Hot to Transport and Aggregate for Optical Amplifiers
by www.fiber-mart.com
Network operators have the common basic target to produce cost-efficient telecommunication services. When considering operators from different nations including carriers operating worldwide, a variety of network architecture designs need to be considered. The suitable network design depends on the individual national properties with respect to the telecommunication services to be provided, such as the local population density distributions, the characteristic local residential consumer behavior, for example, the demand for voice telephony, internet protocol, or broadband TV, or the distribution and service level agreement (SLA) requirements of the business customers. The design of the network is governed by the topology. DWDM network for example, ring, star, mesh, by the purpose (access, aggregation, transport), by the mean and maximum link distance, and by the density and degree of switching or grooming nodes. All this has a direct impact on the choice of amplification in the optical multiplex section (OMS) of DWDM systems and on the local placement of DWDM optical amplifiers.
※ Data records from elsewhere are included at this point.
Lemma command_tx p bank id action scope key reason rq st w db c resp code w' :
  w_shard_tx w = Some db -> cards db !! (bank, id) = Some c -> cd_predecessor_card_id c <> Some id ->
  CardState_Status st = cd_status c ->
  command_locked p bank id action scope key reason rq st w = (inr (resp, code), w') ->
  card_commanded bank action id db (w_shard w') /\
  exists row op, cards (w_shard w') !! (bank, id) = Some row /\ resp = combined (scanCard id row) op.
Proof.
  intros Hdb Hc Hself Hst H. unfold command_locked in H. rewrite Hst in H.
  destruct (Lifecycle.Transition (cd_status c) action) as [[target valid] ignored] eqn:Et.
  destruct valid; cbn in H; [|by apply throw_inr in H].
  apply bind_inr in H as (oid & w1 & H1 & H). apply bind_inr in H as (pid & w2 & H2 & H).
  apply bind_inr in H as ([card op] & w3 & H3 & H). apply bind_inr in H as ([] & w4 & H4 & H).
  apply bind_inr in H as ([] & w5 & H5 & H). apply ret_inr in H as [[= <- <-] <-].
  assert (Huuid : forall w id w', newUUID w = (inr id, w') -> w_shard_tx w' = w_shard_tx w).
  { intros x u x' Hu. unfold newUUID in Hu. apply bind_inr in Hu as (? & ? & Hu & [_ <-]%ret_inr).
    revert Hu. unfold rand16. repeat case_match; intros; simplify_eq/=; done. }
  apply Huuid in H1. assert (Htx2 : w_shard_tx w2 = Some db).
  { destruct (_ && _); [apply Huuid in H2|apply ret_inr in H2 as [_ <-]]; congruence. }
  eapply ApplyCardCommand_tx in H3 as (db3 & Htx3 & B3 & (row & Hrow & ->) & Hm); [|exact Htx2|exact Hc|exact Hself|done].
  unfold FinishIdempotency in H4. cbv zeta in H4. run_exec H4 db3. apply finish_tables in Hf as (C4 & Hh4 & B4).
  apply commit_inr in H5 as (db5 & Hdb5 & Hs5 & _). rewrite Ht in Hdb5. injection Hdb5 as <-. rewrite Hs5.
  split; [|exists row, op; rewrite C4; done].
  exists c. split; [done|]. split; [congruence|]. rewrite Et. cbn in Hm. unfold card_moved in Hm |- *. rewrite C4, Hh4.
  destruct ignored; exact Hm.
Qed.

Lemma command_inr hmac fp `{!CredentialVault} configured p bank id action key body reason rq w resp st w' :
  CardCommandWorkflow hmac fp configured p bank id action key body reason rq w = (inr (resp, st), w') ->
  action <> "replace" -> idem (w_shard w) !! (bank, command_scope p id action, key) = None ->
  (forall c, cards (w_shard w) !! (bank, id) = Some c -> cd_predecessor_card_id c <> Some id) ->
  card_commanded bank action id (w_shard w) (w_shard w') /\
  exists row op, cards (w_shard w') !! (bank, id) = Some row /\ resp = combined (scanCard id row) op.
Proof.
  intros Hm Hact Hnew Hself. unfold CardCommandWorkflow in Hm. cbv zeta in Hm. fold (command_scope p id action) in Hm.
  apply bind_inr in Hm as ([] & w1 & H1 & Hm). apply beginTenant_inr in H1 as (Htx & Hs1 & _).
  apply defer_inr in Hm as (w6 & Hm & ->). destruct (rollback_committed w6) as (-> & _).
  apply bind_inr in Hm as ([[replay code] found] & w2 & H2 & Hm).
  pose proof (service_claim_new _ _ _ _ _ _ _ _ _ _ _ _ Htx Hnew H2) as ->.
  apply (service_claim_fresh _ _ _ _ _ _ _ _ _ _ _ Htx) in H2 as (r & Htx2 & _ & _).
  apply bind_inr in Hm as (q & w3 & H3 & Hm). rewrite try_inr in H3.
  destruct q as [err|state]; [destruct (errors_is _ _); by apply throw_inr in Hm|].
  apply String.eqb_neq in Hact. rewrite Hact in Hm.
  unfold LockCard in H3. apply bind_inr in H3 as (q & w4 & H3 & H4). rewrite try_inr in H3.
  destruct q as [err|state']; [destruct (errors_is _ _); by apply throw_inr in H4|]. apply ret_inr in H4 as [-> <-].
  rewrite row_inr in H3. eapply exec_tx in H3 as (env3 & db3 & Hf3 & Htx3 & _); [|exact Htx2]. injection Hf3 as Hst <-.
  cbn in Hst. destruct (cards (w_shard w) !! (bank, id)) as [c|] eqn:Hc; [|done]. injection Hst as <-.
  eapply command_tx in Hm as [(c0 & Hc0 & Hb & Hcm) Hresp]; [|exact Htx3|exact Hc|by apply Hself|done].
  split; [|exact Hresp]. exists c0. split; [exact Hc0|]. split; [exact Hb|]. exact Hcm.
Qed.

(** ** Secrecy of the credentials *)

(** Two computations that differ in what they return, and in nothing else. *)
Definition alike {A} (m m' : M A) : Prop := forall w,
  match m w, m' w with
  | (inl e, w1), (inl e', w2) => e = e' /\ w1 = w2
  | (inr _, w1), (inr _, w2) => w1 = w2
  | _, _ => False
  end.

Lemma alike_refl {A} (m : M A) : alike m m.
Proof. intros w. by destruct (m w) as [[] ?]. Qed.
Lemma alike_ret {A} (a b : A) : alike (mret a) (mret b).
Proof. by intros w. Qed.
Lemma alike_bind {A B} (m : M A) (k k' : A -> M B) : (forall a, alike (k a) (k' a)) -> alike (m ≫= k) (m ≫= k').
Proof. intros Hk w. unfold mbind, M_bind. destruct (m w) as [[e|a] w1]; [done|]. apply Hk. Qed.
Lemma alike_defer {A} d (m m' : M A) : alike m m' -> alike (with_defer d m) (with_defer d m').
Proof.
  intros Hm w. specialize (Hm w). unfold with_defer. destruct (m w) as [[] w1], (m' w) as [[] w2]; try done.
  - by destruct Hm as [-> ->].
  - by subst.
Qed.
Lemma alike_compensation {A} d (m m' : M A) : alike m m' -> alike (with_compensation d m) (with_compensation d m').
Proof.
  intros Hm w. specialize (Hm w). unfold with_compensation. destruct (m w) as [[] w1], (m' w) as [[] w2]; try done.
  by destruct Hm as [-> ->].
Qed.

(** A vault that discloses nothing: the masked number is what is left. *)
Definition blind (cred : ProvisionedCredential) : ProvisionedCredential :=
  MkProvisionedCredential (Cred_MaskedPAN cred) "" "".
Definition blind_vault (V : CredentialVault) : CredentialVault := {|
  cv_Provision id := cred ← cv_Provision id; mret (blind cred);
  cv_Verify := cv_Verify;
  cv_Revoke := cv_Revoke;
  cv_grants := cv_grants
|}.

Lemma alike_provision {V : CredentialVault} {A} s id (k k' : ProvisionedCredential -> M A) :
  (forall cred, alike (k (blind cred)) (k' cred)) ->
  alike (wrap s (cv_Provision (CredentialVault := blind_vault V) id) ≫= k) (wrap s (cv_Provision id) ≫= k').
Proof.
  intros Hk w. unfold wrap, mbind, M_bind. cbn. unfold mbind, M_bind.
  destruct (cv_Provision id w) as [[e|cred] w1]; [done|]. cbn. apply Hk.
Qed.

Ltac alike_step :=
  lazymatch goal with
  | |- alike (wrap _ (cv_Provision _) ≫= _) _ => apply alike_provision; intro
  | |- alike (_ ≫= _) _ => apply alike_bind; intro
  | |- alike (with_defer _ _) _ => apply alike_defer
  | |- alike (with_compensation _ _) _ => apply alike_compensation
  | |- alike (match ?x with _ => _ end) _ => destruct x
  | |- alike _ _ => first [apply alike_refl | apply alike_ret]
  end.

Lemma issue_blind hmac fp V configured p bank key body c a pr reason rq :
  alike (IssueCardWorkflow hmac fp (H := blind_vault V) configured p bank key body c a pr reason rq)
        (IssueCardWorkflow hmac fp configured p bank key body c a pr reason rq).
Proof. unfold IssueCardWorkflow, issue_claimed. cbv zeta. repeat alike_step. Qed.
Lemma command_blind hmac fp V configured p bank id action key body reason rq :
  alike (CardCommandWorkflow hmac fp (H := blind_vault V) configured p bank id action key body reason rq)
        (CardCommandWorkflow hmac fp configured p bank id action key body reason rq).
Proof. unfold CardCommandWorkflow, replace. cbv zeta. repeat alike_step. Qed.

(** ** Properties *)

(** The vault of the witnesses: the in-memory adapter. *)
#[local] Instance toy_vault : CredentialVault := memory_vault toy_digest "vault-key".
Abbreviation toy_issue body w :=
  (IssueCardWorkflow toy_hmac toy_fp true toy_principal bank1 "key-1" body "client" "account" "product" "reason" "request" w).
Abbreviation toy_command action id w :=
  (CardCommandWorkflow toy_hmac toy_fp true toy_principal bank1 id action "key-1" "body" "reason" "request" w).
Definition issued_world : world := (toy_issue "body" (toy_world toy_shard 100)).2.

(** C3: Issuing a card under a fresh idempotency key: exactly one issued card, one
    succeeded operation and one history row from pending to issued are added under
    identifiers not used before; only the masked number is stored; the response
    holds the card, the operation and the credential, which the vault then
    verifies for the card; and the idempotency record, kept for seven days, holds
    the response without the credential. *)
Theorem issue_card_effect hmac fp `{!CredentialVault} `{!VaultLaws _} configured p bank key body c a pr reason rq w resp w'
    (Hrun : IssueCardWorkflow hmac fp configured p bank key body c a pr reason rq w = (inr resp, w'))
    (Hnew : idem (w_shard w) !! (bank, issue_scope p, key) = None) :
  issue_effect hmac fp bank key (issue_scope p) body statusCreated None w w' resp.
Proof. exact (issue_inr _ _ _ _ _ _ _ _ _ _ _ _ _ _ _ Hrun Hnew). Qed.
Lemma issue_card_effect_witness :
  exists resp w', issue_effect toy_hmac toy_fp bank1 "key-1" (issue_scope toy_principal) "body" statusCreated None
    (toy_world toy_shard 100) w' resp.
Proof.
  destruct (toy_issue "body" (toy_world toy_shard 100)).1 as [e|resp] eqn:E; [exfalso; by vm_compute in E|].
  exists resp, (toy_issue "body" (toy_world toy_shard 100)).2.
  apply (issue_card_effect toy_hmac toy_fp true toy_principal bank1 "key-1" "body" "client" "account" "product"
    "reason" "request" (toy_world toy_shard 100) resp); [exact (run_result _ _ E)|by vm_compute].
Defined.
The diameter of networks is one of the most obvious distinctions. Nationwide networks in the United States follow engineering rules different from those applicable to the national backbones in European countries, especially when the design of amplifier maps and the positioning of photonic cross connect (PXC)/ROADM based nodes are considered. The largest diameters within all optical transport is achieved in submarine cable networks that deploy lumped amplifier span designs with very short distance between adjacent DWDM EDFA and eventually supported by additional distributed Raman amplification.
Besides the distance, many other parameters influence decisions for special network layouts, such as the local distribution of population and industry to be connected, the traffic patterns and capacity evolution, the telecommunication service kinds and classes, and much more. Also, the deployment choice of lumped inline amplifiers . distributed Raman amplification or hybrid schemes, gain equalizing devices, electrical or optical inline regenerators, and electrical grooming nodes or optically amplified multi degree ROADM nodes is strongly dependent on these multiple factors.
The research shows that some network options with consequences for optical amplifier applications will be described against the background of European national network. Here a variety of requirements force operators to select many different network architectures for different local domains with suitable primary foci to meet optimum transport efficiency and operational performance. The present trend is to consolidate different network domains into a converged platform to simplify the overall network management process.
European networks cover many scenarios of possible architectures, for ultra long-haul (ULH) pan-European backbone to national European backbone, metro, and access networks. The typical distance characteristics of link lengths between major backbone nodes for North America and pan-European networks, but the distance are significantly shorter. The backbone links of national networks of the different European states like Germany reference network. Here the mean fiber link distance between major between major cities and thus backbone nodes is about 400 km which could be still called “metro”. However, as for the next generation architecture it is intended to intensively apply optically transparent transmit nodes (ROADM/PXC), future national networks will also demand systems with a longer reach. In the following sub-sections we will focus on typical modern intranational European network architectures.
Future converged telecommunication platforms will comprise access, aggregation, and transport networks. Their design rules depend on their primary purpose: either traffic aggregation or distribution from and to customers, or the transport and routing of large amounts of combined capacity.